The challenge in this is that any new direction will require additional resources and could easily divert attention from other parts of the system that are equally strained.
Vermont leads the nation in de-institutionalizing its system of care for people suffering from severe and persistent mental illness. During the 1980s, grant funding from the Robert Wood Johnson Foundation supported the undertaking to strengthen and create new services in local communities.
Vermont's 10 community mental health centers served as the backbone of this endeavor, providing community based treatment through case management, supportive housing, crisis services, vocational programs, and low cost psychiatry to consumers. Vermont created a nationally recognized community based care system that quickly reduced the hospital census of several hundred and kept it to less than 50 for the past 20 years.
A significant point is that community-based care, such as the state hospital, has not been adequately funded in Vermont. After the grant funding ended, community programs were never fully supported with state or federal dollars. A cycle of unending budget crises combined with dawn of managed health care has put continuous pressure on the centers. Some centers have had to make difficult decisions to eliminate needed programs in order to stay afloat.
More often than not, sustaining services meant that skilled and compassionate employees could not be paid a livable wage. As a result, staff turnover in some programs has been high, impacting the ability to provide continuous care.
Professional creativity and determination cannot continue to make up for budget cuts. Access to services will be affected. Consumers might have to wait even longer for a bed in a community residence or to see a psychiatrist for medication.
Caseloads will burgeon beyond any one human professional's capacity to respond compassionately. Consumers who are stable and living successfully in the community with the support of a particular program might be urged to "graduate" prematurely so as to empty a bed for someone in more dire need. With this strain, individuals will experience more crises which will require more hospitalizations and emergency responses, or lead to tragedy.
If we are to be a compassionate society, we need to understand that people who have severe mental illness, through no fault of their own, can suffer from debilitating symptoms which interfere with activities and social relationships that the rest of us take for granted.
A diagnosis of mental illness can plunge a person into poverty, a life of discrimination, marginalization, and isolation. Their families, already stressed and pained by the effects, can sadly suffer further from unnecessary blame and stigma. Yet people who are struck by mental illness are among some of the most creative, intelligent people in our society. Their presence adds to the fabric of society in spite of, or maybe because of, their vulnerability.

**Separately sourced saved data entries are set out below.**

(** A delivery whose receipt handle is the empty string. *)
Definition emptyReceipt : Message :=
  {| MessageId := Some "m2"; ReceiptHandle := Some ""; Body := None |}.

End MoreScenarios.

(** ** The cached key set of the authorizer *)

Module Jwks.
Import Authorizer.

(** What [fetch] resolves with: the status, and what [response.json()]
    gives (the keys of the body, or a rejection when it does not parse). *)
Record Response := {
  status : Z;
  json : Outcome (list Jwk)
}.

(** The [.then] after [fetch]. *)
Definition checkResponse (r : Outcome Response) : Outcome (list Jwk) :=
  match r with
  | Rejected err => Rejected err
  | Resolved response =>
      if negb (status response =? 200) then
        Rejected (MkError "failed to get jwts")
      else json response
  end.

(** The closure variable [cachedJwts] (a promise, here as it settles) and
    the network [N] behind [fetch]. *)
Record State (N : Type) := {
  cachedJwts : option (Outcome (list Jwk));
  network : N
}.
Arguments cachedJwts {N} _.
Arguments network {N} _.

Section Cache.
Context {N : Type}.
Variable fetch : string -> N -> Outcome Response * N.
Variable issuer : string.

(** One call of [getJwks]: the promise returned, the new state, and the
    URLs fetched. *)
Definition getJwks (st : State N)
    : Outcome (list Jwk) * State N * list string :=
  match cachedJwts st with
  | Some promise => (promise, st, [])
  | None =>
      let url := (issuer ++ ".well-known/jwks.json")%string in
      match fetch url (network st) with
      | (r, network') =>
          let promise := checkResponse r in
          (promise, {| cachedJwts := Some promise; network := network' |},
           [url])
      end
  end.

(** [calls] successive calls: the promises returned, the final state and
    the URLs fetched, all in order. *)
Fixpoint getJwksRepeatedly (calls : nat) (st : State N)
    : list (Outcome (list Jwk)) * State N * list string :=
  match calls with
  | O => ([], st, [])
  | S calls' =>
      match getJwks st with
      | (promise, st1, urls1) =>
          match getJwksRepeatedly calls' st1 with
          | (promises, st2, urls2) =>
              (promise :: promises, st2, urls1 ++ urls2)
          end
      end
  end.

End Cache.

(** A network that answers from a script, and 503 once it runs out. *)
Definition scripted (_ : string) (answers : list (Outcome Response))
    : Outcome Response * list (Outcome Response) :=
  match answers with
  | [] => (Resolved {| status := 503; json := Resolved [] |}, [])
  | answer :: later => (answer, later)
  end.

Definition coldStart (answers : list (Outcome Response))
    : State (list (Outcome Response)) :=
  {| cachedJwts := None; network := answers |}.

End Jwks.

(** ** Helpers to state the properties of the authorizer *)

Module AuthorizerAux.
Import Authorizer.

(** Does the character occur in the string? *)
Fixpoint occurs (c : ascii) (s : string) : bool :=
  match s with
  | EmptyString => false
  | String c' rest => Ascii.eqb c' c || occurs c rest
  end.

(** The same collaborators with another key set. *)
Definition withKeys (env : Env) (keys : list Jwk) : Env :=
  {| getJwks := Resolved keys;
     jwkToPem := jwkToPem env;
     jwtVerify := jwtVerify env;
     crudGet := crudGet env;
     toLowerCase := toLowerCase env |}.

(** The header names changed by [rename], the values kept. *)
Definition renameHeaders (rename : string -> string)
    (hs : list (string * JsValue)) : list (string * JsValue) :=
  map (fun h => (rename (fst h), snd h)) hs.

Definition missingHeaderRun : Run :=
  ([Logged LDebug "Auth function invoked";
    Logged LInfo "Missing authorization header";
    Callback None (generatePolicy None)], Resolved tt).

Definition badFormatRun : Run :=
  ([Logged LDebug "Auth function invoked";
    Logged LInfo "Incorrect authorization header format";
    Callback None (generatePolicy None)], Resolved tt).

Definition badTypeRun : Run :=
  ([Logged LDebug "Auth function invoked";
    Logged LInfo "Invalid authorization type given";
    Callback None (generatePolicy None)], Resolved tt).

(** [ASCII] upper case, to have header names in another casing. *)
Definition upperChar (c : ascii) : ascii :=
  let k := nat_of_ascii c in
  if ((97 <=? k) && (k <=? 122))%nat then ascii_of_nat (k - 32) else c.

Fixpoint toUpperCase (s : string) : string :=
  match s with
  | EmptyString => EmptyString
  | String c rest => String (upperChar c) (toUpperCase rest)
  end.

(** A key store whose every key has the secret [a:b]. *)
Definition colonEnv : Env :=
  {| getJwks := Resolved [];
     jwkToPem := fun _ => Resolved "pem";
     jwtVerify := fun _ _ => Rejected (MkError "unused");
     crudGet := fun _ =>
       Resolved (Some {| secret := Some "a:b"; keyUser := "carol";
                         scopes := ["read"] |});
     toLowerCase := lowerAscii |}.

(** The scheme [api-Key] spelt with the Kelvin sign (U+212A, three bytes
    in UTF-8) for its K. *)
Definition kelvinScheme : string :=
  ("api-" ++
   String (ascii_of_nat 226) (String (ascii_of_nat 132)
     (String (ascii_of_nat 170) "ey")))%string.

(** As [demoEnv], with a [toLowerCase] that knows the Kelvin sign in
    that scheme. *)
Definition kelvinEnv : Env :=
  {| getJwks := getJwks demoEnv;
     jwkToPem := jwkToPem demoEnv;
     jwtVerify := jwtVerify demoEnv;
     crudGet := crudGet demoEnv;
     toLowerCase := fun s =>
       if bool_decide (s = kelvinScheme) then "api-key" else lowerAscii s |}.

(** A key store whose every key was stored without a secret. *)
Definition bareEnv : Env :=
  {| getJwks := Resolved [];
     jwkToPem := fun _ => Resolved "pem";
     jwtVerify := fun _ _ => Rejected (MkError "unused");
     crudGet := fun _ =>
       Resolved (Some {| secret := None; keyUser := "dave";
                         scopes := ["read"] |});
     toLowerCase := lowerAscii |}.

(** A run that called back exactly once if it resolved, and not at all
    if it rejected. *)
Definition once (run : Run) : Prop :=
  match snd run with
  | Resolved _ => exists policy, callbacks (fst run) = [policy]
  | Rejected _ => callbacks (fst run) = []
  end.

End AuthorizerAux.

(* ===================================================================== *)
(** * Part II: properties                                                 *)
(* ===================================================================== *)

Module DrainerFacts.
Import QueueDrainer Trace Handling.

(** ** Observations and concatenation *)

Lemma handledMessages_app t1 t2 :
  handledMessages (t1 ++ t2) = handledMessages t1 ++ handledMessages t2.
Proof.
  induction t1 as [|ev t1 IH]; [reflexivity|].
  destruct ev; simpl; rewrite IH; reflexivity.
Qed.

Lemma deleteRequests_app t1 t2 :
  deleteRequests (t1 ++ t2) = deleteRequests t1 ++ deleteRequests t2.
Proof.
  induction t1 as [|ev t1 IH]; [reflexivity|].
  destruct ev; simpl; rewrite IH; reflexivity.
Qed.

Lemma pollCalls_app t1 t2 :
  pollCalls (t1 ++ t2) = (pollCalls t1 + pollCalls t2)%nat.
Proof.
  induction t1 as [|ev t1 IH]; [reflexivity|].
  destruct ev; simpl; rewrite IH; reflexivity.
Qed.

Lemma polledBatches_app t1 t2 :
  polledBatches (t1 ++ t2) = polledBatches t1 ++ polledBatches t2.
Proof.
  induction t1 as [|ev t1 IH]; [reflexivity|].
  destruct ev as [| | ? ? [?|?] | | | |]; simpl; rewrite IH; reflexivity.
Qed.

Lemma budgetSamples_app t1 t2 :
  budgetSamples (t1 ++ t2) = budgetSamples t1 ++ budgetSamples t2.
Proof.
  induction t1 as [|ev t1 IH]; [reflexivity|].
  destruct ev; simpl; rewrite IH; reflexivity.
Qed.


Lemma scan_app {S : Type} (step : S -> Event -> option S) s t1 t2 :
  scan step s (t1 ++ t2) =
  match scan step s t1 with
  | Some s' => scan step s' t2
  | None => None
  end.
Proof.
  revert s. induction t1 as [|ev t1 IH]; intros s; simpl; [reflexivity|].
  destruct (step s ev); [apply IH | reflexivity].
Qed.






Lemma handlerEvents_silent tr :
  Forall handlerEvent tr ->
  deleteRequests tr = [] /\ pollCalls tr = O /\ polledBatches tr = [] /\
  budgetSamples tr = [] /\ errorLogs tr = [].
Proof.
  intros Hall. induction Hall as [|ev tr Hev _ IH]; simpl.
  - repeat split.
  - destruct ev; simpl in Hev; try destruct Hev; exact IH.
Qed.

Section Generic.
Context {W : Type} (this : Drainer W).
Lemma at_end_spec s : at_end s = true -> s = [] \/ s = [LF].
Proof.
  destruct s as [|c [|c' t]]; cbn; auto; intros H.
  - right. f_equal. apply andb_prop in H as [H _]. unfold LF in *. lia.
  - apply andb_prop in H as [_ H]. discriminate.
Qed.

Lemma match_id_here_spec s d :
  match_id_here s = Some d ->
  d <> [] /\ forallb is_digit d = true /\
  exists tail, s = SLASH :: d ++ tail /\ id_tail tail.
Proof.
  unfold match_id_here, id_tail. destruct s as [|c t]; [discriminate|].
  destruct (Z.eqb_spec c SLASH) as [->|]; [|discriminate].
  destruct (span_digits t) as [d' r] eqn:Et.
  destruct (span_digits_spec _ _ _ Et) as (-> & Hd & Hr).
  destruct d' as [|x d']; [discriminate|]. cbn [truthy negb].
  destruct r as [|c' r'].
  - intros H. inversion H; subst. split; [discriminate|]. split; [exact Hd|].
    exists []. auto.
  - destruct (Z.eqb_spec c' SLASH) as [->|].
    + cbn [andb]. destruct (at_end r') eqn:Er.
      * intros H. inversion H; subst. split; [discriminate|]. split; [exact Hd|].
        apply at_end_spec in Er as [-> | ->]; eexists; split; eauto.
      * destruct (at_end (SLASH :: r')) eqn:Er'; [|discriminate].
        apply at_end_spec in Er' as [E|E]; discriminate.
    + cbn [andb]. destruct (at_end (c' :: r')) eqn:Er; [|discriminate].
      intros H. inversion H; subst. split; [discriminate|]. split; [exact Hd|].
      apply at_end_spec in Er as [E|E]; [discriminate|]. rewrite E. eauto 6.
Qed.

Lemma search_id_spec s d :
  search_id s = Some d ->
  d <> [] /\ forallb is_digit d = true /\
  exists pre tail, s = pre ++ SLASH :: d ++ tail /\ id_tail tail.
Proof.
  induction s as [|c t IH]; cbn [search_id].
  - destruct (match_id_here []) eqn:E; [|discriminate]. discriminate.
  - destruct (match_id_here (c :: t)) as [d'|] eqn:E.
    + intros H. inversion H; subst.
      destruct (match_id_here_spec _ _ E) as (Hn & Hd & tail & -> & Ht).
      split; [exact Hn|]. split; [exact Hd|]. exists [], tail. auto.
    + intros H. destruct (IH H) as (Hn & Hd & pre & tail & -> & Ht).
      split; [exact Hn|]. split; [exact Hd|]. exists (c :: pre), tail. auto.
Qed.

Lemma not_digit_slash : is_digit SLASH = false.
Proof. reflexivity. Qed.

Lemma not_digit_newline : is_digit LF = false.
Proof. reflexivity. Qed.

Lemma match_id_here_found d tail :
  d <> [] -> forallb is_digit d = true -> tail = [] \/ tail = [SLASH] ->
  match_id_here (SLASH :: d ++ tail) = Some d.
Proof.
  intros Hn Hd Ht. unfold match_id_here. rewrite Z.eqb_refl.
  rewrite (span_digits_app d tail Hd)
    by (destruct Ht as [-> | ->]; [exact I|exact not_digit_slash]).
  destruct d; [congruence|]. cbn [truthy negb].
  destruct Ht as [-> | ->]; reflexivity.
Qed.
(** [trait.replace(" ", "-")], the stem of every output file name. *)
Definition file_stem (trait : string) : string := PyStr.replace " " "-" trait.

Definition bbch_column : string := "BBCH Rating (Macro-Stages)".

(** Lines 52-53: the working copy, without the rows whose reference value
    is missing. *)
Definition working_copy (_df : nat) (trait : string) : M nat :=
  df ← copy _df;
  d ← load df;
  d ← lift (dropna [trait] d);
  store df d;;
  mret df.

(** Lines 55-90: both retrievals against the whole sample. *)
Definition full_sample (df : nat) (out_dir trait trait_name trait_unit : string)
    (trait_limits : TraitLimits) : M unit :=
  ax ← lift (plt_subplots 2);
  df_all ← copy df;
  df_pheno ← copy df;
  d ← load df_all;
  t ← lift (getitem d trait);
  p ← lift (getitem d (trait +:+ "_all"));
  lift (ax_getitem ax 0);;
  error_stats_all ← call_plot_prediction t p trait_name trait_unit trait_limits;
  let error_stats_all := <["phenology_considered":=CBool false]> error_stats_all in
  lift (ax_getitem ax 0);;
  d ← load df_pheno;
  t ← lift (getitem d trait);
  p ← lift (getitem d (trait +:+ " (Phenology)"));
  lift (ax_getitem ax 1);;
  error_stats_pheno ← call_plot_prediction t p trait_name trait_unit trait_limits;
  let error_stats_pheno := <["phenology_considered":=CBool true]> error_stats_pheno in
  lift (ax_getitem ax 1);;
  emit (Savefig (joinpath out_dir (file_stem trait +:+ "_scatterplot.png")));;
  emit (StatsCsv (joinpath out_dir (file_stem trait +:+ "_error_stats.csv")) true
          [error_stats_all; error_stats_pheno]).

From my perspective a society's decency is judged by how it cares for its most vulnerable members. I hope that Vermonters will pay close attention to the issues and events impacting mental health care in our state and will do what is decent by ensuring that our mental health care system, which includes both community-based and institutional care, is fully funded and politically supported.
Lisa Lax is a social worker with more than 20 years of practice experience in Vermont. She is employed by the Department of Social Work at the University of Vermont, and serves as a member at large on the board of the Vermont Chapter of the National Association of Social Workers.